Fino al 100% della posizione maturata in base alla documentazione presentata.

L'importo richiesto in anticipazione non può essere superiore alla spesa effettivamente sostenuta e documentata.

Compilazione del modulo previsto dal singolo fondo pensione messo a disposizione sul relativo sito web e consegna di tutti i documenti richiesti, di cui:

  • certificazione da parte delle competenti strutture sanitarie pubbliche (A.S.L.): per l’ottenimento della certificazione è necessario rivolgersi al distretto sanitario di appartenenza, presentando preventivi o fatture relative agli interventi oggetto di certificazione e la diagnosi del medico curante
  • documento delle spese sostenute (per es. fattura).

Importante: ti invitiamo a verifi care il modulo di richiesta del fondo pensione di riferimento per la lista completa dei documenti da allegare.

  • Fino al 31.12.2000: tassazione separata sull’imponibile1
  • Dal 01.01.2001 al 31.12.2017: tassazione separata sull’imponibile2
  • Dal 01.01.2018: tassazione sostitutiva del 15%3 sull'imponibile4

1 Per imponibile si intende il montante maturato fino al 31.12.2000 al netto dei contributi del lavoratore inferiori al 4% della retribuzione e della franchigia sul TFR.

2 Per imponibile si intende il montante maturato dal 01.01.2001 fino al 31.12.2017 comprensivo dei rendimenti e al netto dei contributi non dedotti.

3 L'aliquota del 15% viene ridotta dello 0,30% ogni anno di partecipazione successivo al 15°. La riduzione non potrà mai eccedere il 6%, con un'imposta sostitutiva che dunque non potrà mai essere inferiore al 9%.

4 Per imponibile si intende il montante maturato dal 01/01/2018 al netto dei redditi già assoggettati a tassazione (rendimenti e contributi non dedotti).
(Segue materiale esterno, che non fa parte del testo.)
(** An operation that waits, and one that has been seen. *)
Definition early_op : BufferOperation :=
  OpEdit (MkEditOperation (MkLamport 9 (MkReplicaId 8)) (observe sample_seen (MkLamport 7 (MkReplicaId 8))) [] []).
Definition seen_op : BufferOperation := OpEdit (MkEditOperation base_timestamp Global_new [] []).
Lemma deferral_keeps_order_witness :
  returns (flush_ops Integers.chunks (insertion_sort edit_key) (insertion_sort edit_key) 16 true (insertion_sort slice_key) (insertion_sort id)
    (insertion_sort edit_key) sample_buffer [early_op; seen_op]) (λ '(deferred, b'), of_replica (MkReplicaId 8) deferred = [early_op] ∧ b_version b' = sample_seen).
Proof.
  destruct (deferral_keeps_order Integers.chunks (insertion_sort edit_key) (insertion_sort edit_key) 16 true (insertion_sort slice_key) (insertion_sort id)
    (insertion_sort edit_key) (λ b, b_version b = sample_seen) [early_op; seen_op] sample_buffer) as ([deferred b'] & E & Hb' & applied & Ho & Hr).
  - intros b op Hb [->|[->|[]%not_elem_of_nil]%elem_of_cons]%elem_of_cons.
    + intros [_ Hv]. rewrite Hb in Hv. vm_compute in Hv. discriminate.
    + intros _. unfold apply_op. cbn [seen_op op_timestamp eo_timestamp]. rewrite Hb. vm_compute (observed _ _). cbn [negb]. apply returns_Ret. exact Hb.
  - intros b op Hb. exact Hb.
  - reflexivity.
  - exists (deferred, b'). split; [exact E|]. split; [|exact Hb'].
    assert (deferred = [early_op]) as ->; [|by vm_compute]. vm_compute in E. injection E as <- _. reflexivity.
Defined.

Definition waiting_buffer : Buffer :=
  match queue_insert (insertion_sort op_timestamp) (insertion_sort edit_key) (queue_new (Op := BufferOperation)) [other_op] with
  | Ret q => with_deferred sample_buffer q [op_replica_id other_op] | _ => sample_buffer end.
Lemma ops_sorted : sort_ops_spec (insertion_sort op_timestamp).
Proof. intros ops. split; [apply insertion_sort_perm|apply insertion_sort_sorted]. Qed.
Lemma flush_delivers_witness :
  returns (flush_deferred_ops Integers.chunks (insertion_sort edit_key) (insertion_sort edit_key) 16 true (insertion_sort slice_key) (insertion_sort id)
    (insertion_sort edit_key) (insertion_sort op_timestamp) (insertion_sort edit_key) waiting_buffer) (λ b',
    has_deferred_ops b' = Ret false ∧ rope_text (s_visible_text (b_snapshot b')) = [104; 195; 169; 10; 99; 121]%N).
Proof.
  set (b1 := match sample_apply (with_deferred waiting_buffer queue_new []) other_op with Ret b => b | _ => sample_buffer end).
  destruct (flush_delivers Integers.chunks (insertion_sort edit_key) (insertion_sort edit_key) 16 true (insertion_sort slice_key) (insertion_sort id)
    (insertion_sort edit_key) (insertion_sort op_timestamp) (insertion_sort edit_key) ops_sorted waiting_buffer b1) as (E & _ & _ & Hd).
  - destruct (queue_insert_spec (insertion_sort op_timestamp) (insertion_sort edit_key) (queue_new (Op := BufferOperation)) [other_op]) as (q & E & Hq & _).
    + apply ops_sorted.
    + apply insertion_sort_spec.
    + split; [by left|]. split; constructor.
    + vm_compute. lia.
    + constructor; [by vm_compute|constructor].
    + unfold waiting_buffer. rewrite E. exact Hq.
  - vm_compute. lia.
  - assert (the_op <$> tree_items (b_deferred_ops waiting_buffer) = [other_op]) as -> by (vm_compute; reflexivity).
    apply (delivered_cons _ _ _ _ _ _ _ _ _ _ b1); [vm_compute; reflexivity|unfold b1; vm_compute; reflexivity|constructor].
  - exists b1. split; [exact E|]. split; [exact Hd|]. unfold b1. vm_compute. reflexivity.
Defined.

Lemma waiting_for_version_witness :
  let '(futures, b1) := wait_for_version sample_buffer (observe sample_seen there) 5 in
  poll b1 futures = Pending ∧ returns (sample_apply b1 other_op) (λ b2, poll b2 futures = Done).
Proof.
  pose proof (waiting_for_version Integers.chunks (insertion_sort edit_key) (insertion_sort edit_key) 16 true (insertion_sort slice_key) (insertion_sort id)
    (insertion_sort edit_key) chunks_ok insertion_sort_spec insertion_sort_spec ltac:(lia) slices_sorted locators_sorted insertion_sort_spec
    (base_text_of sample_rope) ∅ sample_buffer (observe sample_seen there) 5 other_op sample_inv) as H.
  assert (Ho : observed_all (b_version sample_buffer) (observe sample_seen there) = false) by (vm_compute; reflexivity).
  assert (Hw : wait_for_version sample_buffer (observe sample_seen there) 5 = ([5], (wait_for_version sample_buffer (observe sample_seen there) 5).2))
    by (vm_compute; reflexivity).
  rewrite Hw in H |- *. rewrite Ho in H. destruct H as (H1 & _ & (b2 & E & H2) & _).
  - intros _. by apply other_ready.
  - vm_compute. apply not_elem_of_nil.
  - vm_compute. reflexivity.
  - split; [exact H1|]. exists b2. split; [exact E|]. rewrite H2. cbn [orb].
    assert (Hv : observed_all (b_version b2) (observe sample_seen there) = true); [|by rewrite Hv].
    vm_compute in E. injection E as <-. vm_compute. reflexivity.
Defined.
Il termine massimo entro il quale viene liquidata la prestazione dal momento del ricevimento della richiesta correttamente compilata viene stabilito dal singolo fondo pensione. Ti invitiamo a verificare la documentazione specifica del tuo fondo pensione di appartenenza.

  • Le anticipazioni possono essere richieste più volte, anche nello stesso anno, nel limite massimo previsto.
  • La somma prelevata a titolo di anticipazione va ovviamente a ridurre la posizione individuale e quindi la futura prestazione pensionistica.
  • Non è il fondo pensione a stabilire se la terapia/l’intervento è di carattere urgente, straordinario e non procrastinabile, ma l’azienda sanitaria. Se l’A.S.L. rilascia il certificato che conferma il carattere straordinario delle spese e se l’aderente presenta tutta la documentazione richiesta, il fondo pensione  può liquidare l’anticipo.
  • In caso di presenza di contratti di finanziamento la prestazione è cedibile nel limite di un quinto.